# Washing/Cleaning Carbon Fiber Bicycles



## Tauntonian (Nov 3, 2011)

Does anyone have any suggestions on what product to use to wash and clean a carbon fiber finish? Any suggestions on degreasers is also welcome. 

I have been using Dawn, dish washing detergent. It cleans the surface, but doesn't seem to remove the sticky road grime though.It also seems to do a good job on removing the road salt and sand.

Want to keep the new bike looking good.


----------



## wetpaint (Oct 12, 2008)

Car wash soap and Simple green.

They have a clear coat just like a car, there's no need for any special chemicals


----------



## MerlinDS (May 21, 2004)

wetpaint said:


> Car wash soap and Simple green.
> 
> They have a clear coat just like a car, there's no need for any special chemicals


+1 then polish with pedros bike lust.


----------



## Special Eyes (Feb 2, 2011)

Most of the crap will rinse off with water, either from a hose or a wet rag. The few greasy spots left will be easily removed with a drop or two of Goo Gone, Goof Off, or naptha on a rag wrapped around your finger. No need to soap up the whole thing unless you fell in a mud puddle.


----------



## Brandon351 (Oct 28, 2010)

wetpaint said:


> Car wash soap and Simple green.
> 
> They have a clear coat just like a car, there's no need for any special chemicals


What he said...


----------



## Eschelon (Jan 29, 2004)

wetpaint said:


> Car wash soap and Simple green.
> 
> They have a clear coat just like a car, there's no need for any special chemicals


I'm weary of using Simple Green---I think that stuff is too strong for carbon fiber. Simple Green almost works like a stripping chemical that I feel is too dangerous to use on carbon fiber repeatedly.


----------



## cxwrench (Nov 9, 2004)

Eschelon said:


> I'm weary of using Simple Green---I think that stuff is too strong for carbon fiber. Simple Green almost works like a stripping chemical that I feel is too dangerous to use on carbon fiber repeatedly.

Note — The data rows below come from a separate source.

Lemma sie_restored x :
  Z.land x SSTATUS_SIE <> 0 -> Z.lor (Z.land x (Z.lnot SSTATUS_SIE)) SSTATUS_SIE = x.
Proof.
  intros H. assert (Hb : Z.testbit x 1 = true).
  { destruct (Z.testbit x 1) eqn:E; [done|]. exfalso. apply H.
    apply Z.bits_inj'. intros n Hn. rewrite Z.land_spec, Z.bits_0.
    change SSTATUS_SIE with (2 ^ 1). rewrite Z.pow2_bits_eqb by lia.
    destruct (Z.eqb_spec 1 n) as [<-|]; [by rewrite E|by rewrite andb_false_r]. }
  apply Z.bits_inj'. intros n Hn.
  rewrite Z.lor_spec, Z.land_spec, Z.lnot_spec by lia.
  change SSTATUS_SIE with (2 ^ 1). rewrite Z.pow2_bits_eqb by lia.
  destruct (Z.eqb_spec 1 n) as [<-|]; [by rewrite Hb|]. cbn [negb].
  by rewrite andb_true_r, orb_false_r.
Qed.

Lemma sie_absent x :
  Z.land x SSTATUS_SIE = 0 -> Z.land x (Z.lnot SSTATUS_SIE) = x.
Proof.
  intros H. rewrite <-(Z.lor_0_r (Z.land x _)), <-H, <-Z.land_lor_distr_r.
  by rewrite Z.lor_comm, Z.lor_lnot_diag, Z.land_m1_r.
Qed.

Lemma intr_get_0 h : intr_get h = 0 <-> Z.land (sstatus h) SSTATUS_SIE = 0.
Proof. unfold intr_get. destruct (Z.eqb_spec (Z.land (sstatus h) SSTATUS_SIE) 0); naive_solver. Qed.

(** The state after push_off. *)
Definition pushed (h : hart) : hart :=
  {| sstatus := Z.land (sstatus h) (Z.lnot SSTATUS_SIE); noff := noff h + 1;
     intena := if noff h =? 0 then intr_get h else intena h |}.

dawn dish soap on the frame. if there are any stubborn spots, get them w/ simple green. rinse when you're done, no worries. you can always dilute the simple green if that will make you feel better, but the water rinse gets it all off anyway. 
simple green on the drivetrain parts, using brushes that only touch drivetrain parts. rinse thoroughly. 
dry
lube
done.

i've washed all of my bikes this way hundreds of times, and all the team bikes like this every year for the past 4-5. never a problem.


----------



## crj (Jul 31, 2006)

Any aluminum on your bike, Simple Green is not safe for aluminum.


----------



## Special Eyes (Feb 2, 2011)

Eschelon said:


> I'm weary of using Simple Green---I think that stuff is too strong for carbon fiber. Simple Green almost works like a stripping chemical that I feel is too dangerous to use on carbon fiber repeatedly.

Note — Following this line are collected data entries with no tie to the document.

(* ===== verification/Mem.v ===== *)
(** * Memory and the kernel's string routines (kernel/string.c)

    Memory is a finite map from addresses to bytes; a byte that was never
    written reads as 0.  [load64]/[store64] access little-endian 64-bit words,
    as page-table entries and the links of the free list are.  [CString]
    translates the routines of kernel/string.c, each a loop over addresses. *)

From S2P Require Import Prelude.

Abbreviation mem := (gmap Z Z).

Definition load8 (m : mem) (a : Z) : Z := u8 (default 0 (m !! a)).
Definition store8 (m : mem) (a v : Z) : mem := <[a := u8 v]> m.

Fixpoint load_bytes (m : mem) (a : Z) (n : nat) : list Z :=
  match n with
  | O => []
  | S n => load8 m a :: load_bytes m (a + 1) n
  end.

Fixpoint store_bytes (m : mem) (a : Z) (bs : list Z) : mem :=
  match bs with
  | [] => m
  | b :: bs => store_bytes (store8 m a b) (a + 1) bs
  end.

Definition load64 (m : mem) (a : Z) : Z := le_val (load_bytes m a 8).
Definition store64 (m : mem) (a v : Z) : mem := store_bytes m a (le_bytes 8 v).

Module CString.

(** [cdst[i] = c] for [i] from 0 to [n - 1]. *)
Fixpoint memset_loop (n : nat) (i dst c : Z) (m : mem) : mem :=
  match n with
  | O => m
  | S n => memset_loop n (i + 1) dst c (store8 m (dst + i) c)
  end.
Definition memset (dst c n : Z) (m : mem) : mem := memset_loop (Z.to_nat n) 0 dst c m.

Fixpoint memcmp_loop (n : nat) (s1 s2 : Z) (m : mem) : Z :=
  match n with
  | O => 0
  | S n =>
      if negb (load8 m s1 =? load8 m s2) then load8 m s1 - load8 m s2
      else memcmp_loop n (s1 + 1) (s2 + 1) m
  end.
Definition memcmp (v1 v2 n : Z) (m : mem) : Z := memcmp_loop (Z.to_nat n) v1 v2 m.

(** [*--d = *--s] *)
Fixpoint memmove_back (n : nat) (d s : Z) (m : mem) : mem :=
  match n with
  | O => m
  | S n => memmove_back n (d - 1) (s - 1) (store8 m (d - 1) (load8 m (s - 1)))
  end.
(** [*d++ = *s++] *)
Fixpoint memmove_fwd (n : nat) (d s : Z) (m : mem) : mem :=
  match n with
  | O => m
  | S n => memmove_fwd n (d + 1) (s + 1) (store8 m d (load8 m s))
  end.
Definition memmove (dst src n : Z) (m : mem) : mem :=
  if n =? 0 then m
  else if (src <? dst) && (dst <? src + n)
       then memmove_back (Z.to_nat n) (dst + n) (src + n) m
       else memmove_fwd (Z.to_nat n) dst src m.

Definition memcpy (dst src n : Z) (m : mem) : mem := memmove dst src n m.

Fixpoint strncmp_loop (n : nat) (p q : Z) (m : mem) : Z :=
  match n with
  | O => 0
  | S n' =>
      if negb (load8 m p =? 0) && (load8 m p =? load8 m q)
      then strncmp_loop n' (p + 1) (q + 1) m
      else load8 m p - load8 m q
  end.
Definition strncmp (p q n : Z) (m : mem) : Z := strncmp_loop (Z.to_nat n) p q m.

(** [while(n-- > 0) *s++ = 0] *)
Fixpoint zero_fill (n : nat) (s : Z) (m : mem) : mem :=
  match n with
  | O => m
  | S n => zero_fill n (s + 1) (store8 m s 0)
  end.
(** The copying loop of strncpy; it goes on to zero-fill once the NUL has
    been copied. *)
Fixpoint strncpy_loop (n : nat) (s t : Z) (m : mem) : mem :=
  match n with
  | O => m
  | S n =>
      let c := load8 m t in
      let m' := store8 m s c in
      if negb (c =? 0) then strncpy_loop n (s + 1) (t + 1) m'
      else zero_fill n (s + 1) m'
  end.
Definition strncpy (s t n : Z) (m : mem) : mem := strncpy_loop (Z.to_nat n) s t m.

(** The loop of safestrcpy, which has [n] characters left to copy; the
    address it returns is where the final [*s = 0] goes. *)
Fixpoint safestrcpy_loop (n : nat) (s t : Z) (m : mem) : mem * Z :=
  match n with
  | O => (m, s)
  | S n =>
      let c := load8 m t in
      let m' := store8 m s c in
      if negb (c =? 0) then safestrcpy_loop n (s + 1) (t + 1) m' else (m', s + 1)
  end.
Definition safestrcpy (s t n : Z) (m : mem) : mem :=
  if n <=? 0 then m
  else
    let '(m', s') := safestrcpy_loop (Z.to_nat (n - 1)) s t m in
    store8 m' s' 0.

(** [None] when no NUL is found within [fuel] bytes. *)
Fixpoint strlen_loop (fuel : nat) (n s : Z) (m : mem) : option Z :=
  match fuel with
  | O => None
  | S fuel => if load8 m (s + n) =? 0 then Some n else strlen_loop fuel (n + 1) s m
  end.
Definition strlen (fuel : nat) (s : Z) (m : mem) : option Z := strlen_loop fuel 0 s m.

End CString.

(** ** Memory lemmas *)

Lemma load8_byte m a : is_byte (load8 m a).
Proof. apply u8_range. Qed.

Lemma load8_store8_eq m a v : load8 (store8 m a v) a = u8 v.
Proof.
  unfold load8, store8. rewrite lookup_insert_eq; cbn. apply u8_small, u8_range.
Qed.

Lemma load8_store8_ne m a b v : a <> b -> load8 (store8 m a v) b = load8 m b.
Proof. intros. unfold load8, store8. by rewrite lookup_insert_ne. Qed.

Lemma load8_store8 m a b v :
  load8 (store8 m a v) b = if decide (a = b) then u8 v else load8 m b.
Proof.
  case_decide; subst; [apply load8_store8_eq|by apply load8_store8_ne].
Qed.

Lemma length_load_bytes m a n : length (load_bytes m a n) = n.
Proof. revert a; induction n; intros; simpl; auto. Qed.

Lemma load_bytes_is_byte m a n : Forall is_byte (load_bytes m a n).
Proof. revert a; induction n; intros; simpl; constructor; auto using load8_byte. Qed.

Lemma load_bytes_lookup m a n i :
  (i < n)%nat -> load_bytes m a n !! i = Some (load8 m (a + Z.of_nat i)).
Proof.
  revert a i; induction n as [|n IH]; intros a i Hi; [lia|].
  destruct i as [|i]; cbn [load_bytes lookup list_lookup].
  - by rewrite Z.add_0_r.
  - rewrite IH by lia. do 2 f_equal. lia.
Qed.

Lemma load_bytes_ext m m' a n :
  (forall x, a <= x < a + Z.of_nat n -> load8 m x = load8 m' x) ->
  load_bytes m a n = load_bytes m' a n.
Proof.
  revert a; induction n as [|n IH]; intros a H; [done|].
  cbn [load_bytes]. f_equal; [apply H; lia|apply IH; intros; apply H; lia].
Qed.

Lemma load_bytes_app m a n k :
  load_bytes m a (n + k) = load_bytes m a n ++ load_bytes m (a + Z.of_nat n) k.
Proof.
  revert a; induction n as [|n IH]; intros a; cbn [load_bytes Nat.add app].
  - by rewrite Z.add_0_r.
  - rewrite IH. do 3 f_equal. lia.
Qed.

Lemma load8_store_bytes m a bs x :
  load8 (store_bytes m a bs) x =
    if decide (a <= x < a + Z.of_nat (length bs))
    then u8 (bs !!! Z.to_nat (x - a)) else load8 m x.
Proof.
  revert m a; induction bs as [|b bs IH]; intros m a; cbn [store_bytes length].
  - rewrite decide_False by lia. done.
  - rewrite IH, load8_store8. repeat case_decide; try lia; try done.
    + by replace (Z.to_nat (x - a)) with (S (Z.to_nat (x - (a + 1)))) by lia.
    + by replace (Z.to_nat (x - a)) with O by lia.
Qed.

Lemma load8_store_bytes_out m a bs x :
  ~ (a <= x < a + Z.of_nat (length bs)) -> load8 (store_bytes m a bs) x = load8 m x.
Proof. intros. rewrite load8_store_bytes. by rewrite decide_False. Qed.

Lemma load_store_bytes m a bs :
  Forall is_byte bs -> load_bytes (store_bytes m a bs) a (length bs) = bs.
Proof.
  intros Hb. apply list_eq_same_length with (length bs); [done|apply length_load_bytes|].
  intros i x y Hi Hx Hy. rewrite load_bytes_lookup in Hx by done.
  rewrite load8_store_bytes, decide_True in Hx by lia.
  replace (Z.to_nat (a + Z.of_nat i - a)) with i in Hx by lia.
  rewrite (list_lookup_total_correct _ _ _ Hy) in Hx.
  rewrite Forall_lookup in Hb. rewrite u8_small in Hx by (by apply (Hb i)). congruence.
Qed.

Lemma load64_store64_eq m a v : load64 (store64 m a v) a = u64 v.
Proof.
  unfold load64, store64. replace 8%nat with (length (le_bytes 8 v)) at 2 by done.
  rewrite load_store_bytes by apply le_bytes_is_byte. apply le_val_le_bytes.
Qed.

Lemma load64_ext m m' a :
  (forall x, a <= x < a + 8 -> load8 m x = load8 m' x) -> load64 m a = load64 m' a.
Proof. intros. unfold load64. f_equal. by apply load_bytes_ext. Qed.

Lemma load8_store64_out m a v x : ~ (a <= x < a + 8) -> load8 (store64 m a v) x = load8 m x.
Proof. intros. unfold store64. apply load8_store_bytes_out. by rewrite length_le_bytes. Qed.

Lemma load64_store64_ne m a b v :
  a + 8 <= b \/ b + 8 <= a -> load64 (store64 m a v) b = load64 m b.
Proof. intros. apply load64_ext. intros. apply load8_store64_out. lia. Qed.

Lemma load64_range m a : 0 <= load64 m a < 2 ^ 64.
Proof.
  unfold load64. pose proof (le_val_bound _ (load_bytes_is_byte m a 8)) as H.
  by rewrite length_load_bytes in H.
Qed.

(** Two memories that agree outside the range of [n] bytes at [a]. *)
Definition same_outside (a n : Z) (m m' : mem) : Prop :=
  forall x, ~ (a <= x < a + n) -> load8 m' x = load8 m x.

#[global] Instance same_outside_preorder a n : PreOrder (same_outside a n).
Proof. split; unfold same_outside; [done|]. intros m1 m2 m3 H1 H2 x Hx. by rewrite H2, H1. Qed.

Lemma same_outside_weaken a n a' n' m m' :
  same_outside a n m m' -> a' <= a -> a + n <= a' + n' -> same_outside a' n' m m'.
Proof. unfold same_outside. intros H ?? x Hx. apply H. lia. Qed.

Lemma same_outside_load64 a n m m' x :
  same_outside a n m m' -> x + 8 <= a \/ a + n <= x -> load64 m' x = load64 m x.
Proof. intros H Hx. apply load64_ext. intros. symmetry. symmetry. apply H. lia. Qed.

Lemma same_outside_bytes a n m m' x k :
  same_outside a n m m' -> x + Z.of_nat k <= a \/ a + n <= x ->
  load_bytes m' x k = load_bytes m x k.
Proof. intros H Hx. apply load_bytes_ext. intros. apply H. lia. Qed.

Lemma store64_outside m a v : same_outside a 8 m (store64 m a v).
Proof. intros x Hx. by apply load8_store64_out. Qed.

Lemma store8_outside m a v : same_outside a 1 m (store8 m a v).
Proof. intros x Hx. apply load8_store8_ne. lia. Qed.

#[export] Hint Resolve store64_outside store8_outside : word.

#[global] Arguments load8 : simpl never.
#[global] Arguments store8 : simpl never.
#[global] Arguments load64 : simpl never.
#[global] Arguments store64 : simpl never.
#[global] Arguments store_bytes : simpl never.
#[global] Arguments CString.memset : simpl never.
#[global] Arguments CString.memmove : simpl never.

There is probably NO carbon fiber material actually exposed to air on your bike. It's all coated. Don't worry.


----------



## RJP Diver (Jul 2, 2010)

I use a "spray on, wipe off" car wax after washing. A waxed bike...

1.) Doesn't get as dirty
2.) Is much easier to clean when it does


----------



## hollowlegs99 (Jun 26, 2006)

Water, clean rag, spray furniture polish. Stay away from harsh chemicals especially close to a braze on as they are simply glued on the CF and whatever you use to get the gunk off may un-seal the glue they used. I had to re-glue the rear derailuer cable stop when I wasn't watching and had degreaser drip off my chain and the braze on slipped off...


----------



## GaRandonee (Dec 21, 2010)

+1 for furniture polish. I use Pledge.


----------



## rward325 (Sep 22, 2008)

hollowlegs99 said:


> I had to re-glue the rear derailuer cable stop when I wasn't watching and had degreaser drip off my chain and the braze on slipped off...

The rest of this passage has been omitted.